**Problem details**: Repeat, exactly and completely, the entries shown underneath.

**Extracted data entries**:
_____

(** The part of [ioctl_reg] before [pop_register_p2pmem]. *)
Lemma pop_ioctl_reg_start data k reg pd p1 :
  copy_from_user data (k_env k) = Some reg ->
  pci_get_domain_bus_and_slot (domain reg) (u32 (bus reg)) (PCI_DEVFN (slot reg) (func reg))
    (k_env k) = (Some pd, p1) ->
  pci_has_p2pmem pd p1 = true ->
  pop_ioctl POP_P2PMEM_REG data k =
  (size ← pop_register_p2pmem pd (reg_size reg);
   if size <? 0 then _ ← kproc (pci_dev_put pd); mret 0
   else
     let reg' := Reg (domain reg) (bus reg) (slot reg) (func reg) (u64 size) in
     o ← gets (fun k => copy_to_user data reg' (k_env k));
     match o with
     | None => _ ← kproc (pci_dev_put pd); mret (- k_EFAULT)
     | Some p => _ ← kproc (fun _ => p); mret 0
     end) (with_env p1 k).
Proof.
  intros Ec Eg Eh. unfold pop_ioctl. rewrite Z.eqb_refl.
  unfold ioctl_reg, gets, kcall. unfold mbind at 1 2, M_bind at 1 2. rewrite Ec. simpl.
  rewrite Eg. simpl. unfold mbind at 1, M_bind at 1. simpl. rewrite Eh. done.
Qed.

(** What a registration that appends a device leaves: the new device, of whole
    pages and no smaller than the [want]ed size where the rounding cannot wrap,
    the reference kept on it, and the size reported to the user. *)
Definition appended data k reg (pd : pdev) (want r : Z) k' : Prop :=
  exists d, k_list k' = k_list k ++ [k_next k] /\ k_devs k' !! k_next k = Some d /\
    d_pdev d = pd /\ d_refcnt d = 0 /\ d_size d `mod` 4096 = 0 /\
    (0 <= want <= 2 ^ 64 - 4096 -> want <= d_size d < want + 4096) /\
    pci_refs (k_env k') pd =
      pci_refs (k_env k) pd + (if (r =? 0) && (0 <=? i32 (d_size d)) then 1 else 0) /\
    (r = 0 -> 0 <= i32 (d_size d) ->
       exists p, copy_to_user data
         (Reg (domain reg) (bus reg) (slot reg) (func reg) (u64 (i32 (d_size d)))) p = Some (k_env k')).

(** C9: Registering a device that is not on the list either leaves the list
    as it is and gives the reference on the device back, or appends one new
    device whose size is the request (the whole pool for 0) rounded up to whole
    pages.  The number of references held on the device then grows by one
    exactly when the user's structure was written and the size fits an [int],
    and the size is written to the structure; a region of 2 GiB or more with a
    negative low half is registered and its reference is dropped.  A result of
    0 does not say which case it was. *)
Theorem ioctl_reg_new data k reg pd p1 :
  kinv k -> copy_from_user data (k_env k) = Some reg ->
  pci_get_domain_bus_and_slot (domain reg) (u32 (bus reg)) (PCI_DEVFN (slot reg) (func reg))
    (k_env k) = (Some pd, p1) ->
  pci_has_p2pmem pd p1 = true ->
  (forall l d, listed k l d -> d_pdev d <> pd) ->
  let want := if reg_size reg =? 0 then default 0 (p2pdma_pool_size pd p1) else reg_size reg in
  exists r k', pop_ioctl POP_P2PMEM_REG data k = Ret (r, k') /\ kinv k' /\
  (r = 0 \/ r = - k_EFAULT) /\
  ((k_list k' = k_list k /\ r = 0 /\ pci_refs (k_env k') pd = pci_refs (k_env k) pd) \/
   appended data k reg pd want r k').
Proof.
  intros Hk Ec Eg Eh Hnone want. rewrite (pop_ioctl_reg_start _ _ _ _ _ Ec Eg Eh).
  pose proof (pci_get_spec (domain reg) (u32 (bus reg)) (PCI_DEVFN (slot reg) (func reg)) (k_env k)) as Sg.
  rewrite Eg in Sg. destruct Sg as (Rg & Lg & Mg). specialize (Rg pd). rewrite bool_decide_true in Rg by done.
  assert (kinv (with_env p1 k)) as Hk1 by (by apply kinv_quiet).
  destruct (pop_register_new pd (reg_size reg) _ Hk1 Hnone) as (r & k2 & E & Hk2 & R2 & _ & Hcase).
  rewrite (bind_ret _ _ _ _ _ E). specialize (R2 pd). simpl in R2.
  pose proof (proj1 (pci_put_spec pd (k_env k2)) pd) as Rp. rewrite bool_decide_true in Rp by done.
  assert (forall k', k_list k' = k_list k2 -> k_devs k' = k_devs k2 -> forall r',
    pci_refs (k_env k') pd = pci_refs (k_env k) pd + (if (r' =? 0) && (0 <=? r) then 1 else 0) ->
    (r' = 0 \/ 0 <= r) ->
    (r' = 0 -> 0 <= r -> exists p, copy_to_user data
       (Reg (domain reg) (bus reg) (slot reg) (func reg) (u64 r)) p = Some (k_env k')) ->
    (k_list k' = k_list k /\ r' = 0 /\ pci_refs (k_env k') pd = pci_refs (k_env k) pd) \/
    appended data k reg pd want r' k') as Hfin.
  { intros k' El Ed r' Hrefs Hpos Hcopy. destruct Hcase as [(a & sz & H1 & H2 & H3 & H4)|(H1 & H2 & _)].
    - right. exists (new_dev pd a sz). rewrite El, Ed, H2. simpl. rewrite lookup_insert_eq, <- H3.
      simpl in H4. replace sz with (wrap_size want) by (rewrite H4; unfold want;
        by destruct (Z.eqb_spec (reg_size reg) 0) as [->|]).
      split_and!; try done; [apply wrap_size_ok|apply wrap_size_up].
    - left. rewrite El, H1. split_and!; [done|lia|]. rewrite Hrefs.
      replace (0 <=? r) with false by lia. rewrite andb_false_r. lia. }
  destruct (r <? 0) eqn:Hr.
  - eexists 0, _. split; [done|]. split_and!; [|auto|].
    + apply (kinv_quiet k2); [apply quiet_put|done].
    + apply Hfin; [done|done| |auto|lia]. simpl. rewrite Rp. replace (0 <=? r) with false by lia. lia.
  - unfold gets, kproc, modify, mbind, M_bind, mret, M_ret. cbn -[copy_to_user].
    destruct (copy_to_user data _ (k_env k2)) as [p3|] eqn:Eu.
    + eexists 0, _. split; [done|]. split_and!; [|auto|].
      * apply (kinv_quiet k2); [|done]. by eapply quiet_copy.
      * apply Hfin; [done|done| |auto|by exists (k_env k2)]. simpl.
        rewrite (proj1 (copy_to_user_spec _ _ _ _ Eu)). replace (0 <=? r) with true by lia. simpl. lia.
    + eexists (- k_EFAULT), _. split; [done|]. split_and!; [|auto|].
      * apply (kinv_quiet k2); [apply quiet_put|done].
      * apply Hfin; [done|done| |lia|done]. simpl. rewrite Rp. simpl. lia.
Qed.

_____

**Written solution**:
(** The part of [ioctl_reg] before [pop_register_p2pmem]. *)
Lemma pop_ioctl_reg_start data k reg pd p1 :
  copy_from_user data (k_env k) = Some reg ->
  pci_get_domain_bus_and_slot (domain reg) (u32 (bus reg)) (PCI_DEVFN (slot reg) (func reg))
    (k_env k) = (Some pd, p1) ->
  pci_has_p2pmem pd p1 = true ->
  pop_ioctl POP_P2PMEM_REG data k =
  (size ← pop_register_p2pmem pd (reg_size reg);
   if size <? 0 then _ ← kproc (pci_dev_put pd); mret 0
   else
     let reg' := Reg (domain reg) (bus reg) (slot reg) (func reg) (u64 size) in
     o ← gets (fun k => copy_to_user data reg' (k_env k));
     match o with
     | None => _ ← kproc (pci_dev_put pd); mret (- k_EFAULT)
     | Some p => _ ← kproc (fun _ => p); mret 0
     end) (with_env p1 k).
Proof.
  intros Ec Eg Eh. unfold pop_ioctl. rewrite Z.eqb_refl.
  unfold ioctl_reg, gets, kcall. unfold mbind at 1 2, M_bind at 1 2. rewrite Ec. simpl.
  rewrite Eg. simpl. unfold mbind at 1, M_bind at 1. simpl. rewrite Eh. done.
Qed.

(** What a registration that appends a device leaves: the new device, of whole
    pages and no smaller than the [want]ed size where the rounding cannot wrap,
    the reference kept on it, and the size reported to the user. *)
Definition appended data k reg (pd : pdev) (want r : Z) k' : Prop :=
  exists d, k_list k' = k_list k ++ [k_next k] /\ k_devs k' !! k_next k = Some d /\
    d_pdev d = pd /\ d_refcnt d = 0 /\ d_size d `mod` 4096 = 0 /\
    (0 <= want <= 2 ^ 64 - 4096 -> want <= d_size d < want + 4096) /\
    pci_refs (k_env k') pd =
      pci_refs (k_env k) pd + (if (r =? 0) && (0 <=? i32 (d_size d)) then 1 else 0) /\
    (r = 0 -> 0 <= i32 (d_size d) ->
       exists p, copy_to_user data
         (Reg (domain reg) (bus reg) (slot reg) (func reg) (u64 (i32 (d_size d)))) p = Some (k_env k')).

(** C9: Registering a device that is not on the list either leaves the list
    as it is and gives the reference on the device back, or appends one new
    device whose size is the request (the whole pool for 0) rounded up to whole
    pages.  The number of references held on the device then grows by one
    exactly when the user's structure was written and the size fits an [int],
    and the size is written to the structure; a region of 2 GiB or more with a
    negative low half is registered and its reference is dropped.  A result of
    0 does not say which case it was. *)
Theorem ioctl_reg_new data k reg pd p1 :
  kinv k -> copy_from_user data (k_env k) = Some reg ->
  pci_get_domain_bus_and_slot (domain reg) (u32 (bus reg)) (PCI_DEVFN (slot reg) (func reg))
    (k_env k) = (Some pd, p1) ->
  pci_has_p2pmem pd p1 = true ->
  (forall l d, listed k l d -> d_pdev d <> pd) ->
  let want := if reg_size reg =? 0 then default 0 (p2pdma_pool_size pd p1) else reg_size reg in
  exists r k', pop_ioctl POP_P2PMEM_REG data k = Ret (r, k') /\ kinv k' /\
  (r = 0 \/ r = - k_EFAULT) /\
  ((k_list k' = k_list k /\ r = 0 /\ pci_refs (k_env k') pd = pci_refs (k_env k) pd) \/
   appended data k reg pd want r k').
Proof.
  intros Hk Ec Eg Eh Hnone want. rewrite (pop_ioctl_reg_start _ _ _ _ _ Ec Eg Eh).
  pose proof (pci_get_spec (domain reg) (u32 (bus reg)) (PCI_DEVFN (slot reg) (func reg)) (k_env k)) as Sg.
  rewrite Eg in Sg. destruct Sg as (Rg & Lg & Mg). specialize (Rg pd). rewrite bool_decide_true in Rg by done.
  assert (kinv (with_env p1 k)) as Hk1 by (by apply kinv_quiet).
  destruct (pop_register_new pd (reg_size reg) _ Hk1 Hnone) as (r & k2 & E & Hk2 & R2 & _ & Hcase).
  rewrite (bind_ret _ _ _ _ _ E). specialize (R2 pd). simpl in R2.
  pose proof (proj1 (pci_put_spec pd (k_env k2)) pd) as Rp. rewrite bool_decide_true in Rp by done.
  assert (forall k', k_list k' = k_list k2 -> k_devs k' = k_devs k2 -> forall r',
    pci_refs (k_env k') pd = pci_refs (k_env k) pd + (if (r' =? 0) && (0 <=? r) then 1 else 0) ->
    (r' = 0 \/ 0 <= r) ->
    (r' = 0 -> 0 <= r -> exists p, copy_to_user data
       (Reg (domain reg) (bus reg) (slot reg) (func reg) (u64 r)) p = Some (k_env k')) ->
    (k_list k' = k_list k /\ r' = 0 /\ pci_refs (k_env k') pd = pci_refs (k_env k) pd) \/
    appended data k reg pd want r' k') as Hfin.
  { intros k' El Ed r' Hrefs Hpos Hcopy. destruct Hcase as [(a & sz & H1 & H2 & H3 & H4)|(H1 & H2 & _)].
    - right. exists (new_dev pd a sz). rewrite El, Ed, H2. simpl. rewrite lookup_insert_eq, <- H3.
      simpl in H4. replace sz with (wrap_size want) by (rewrite H4; unfold want;
        by destruct (Z.eqb_spec (reg_size reg) 0) as [->|]).
      split_and!; try done; [apply wrap_size_ok|apply wrap_size_up].
    - left. rewrite El, H1. split_and!; [done|lia|]. rewrite Hrefs.
      replace (0 <=? r) with false by lia. rewrite andb_false_r. lia. }
  destruct (r <? 0) eqn:Hr.
  - eexists 0, _. split; [done|]. split_and!; [|auto|].
    + apply (kinv_quiet k2); [apply quiet_put|done].
    + apply Hfin; [done|done| |auto|lia]. simpl. rewrite Rp. replace (0 <=? r) with false by lia. lia.
  - unfold gets, kproc, modify, mbind, M_bind, mret, M_ret. cbn -[copy_to_user].
    destruct (copy_to_user data _ (k_env k2)) as [p3|] eqn:Eu.
    + eexists 0, _. split; [done|]. split_and!; [|auto|].
      * apply (kinv_quiet k2); [|done]. by eapply quiet_copy.
      * apply Hfin; [done|done| |auto|by exists (k_env k2)]. simpl.
        rewrite (proj1 (copy_to_user_spec _ _ _ _ Eu)). replace (0 <=? r) with true by lia. simpl. lia.
    + eexists (- k_EFAULT), _. split; [done|]. split_and!; [|auto|].
      * apply (kinv_quiet k2); [apply quiet_put|done].
      * apply Hfin; [done|done| |lia|done]. simpl. rewrite Rp. simpl. lia.
Qed.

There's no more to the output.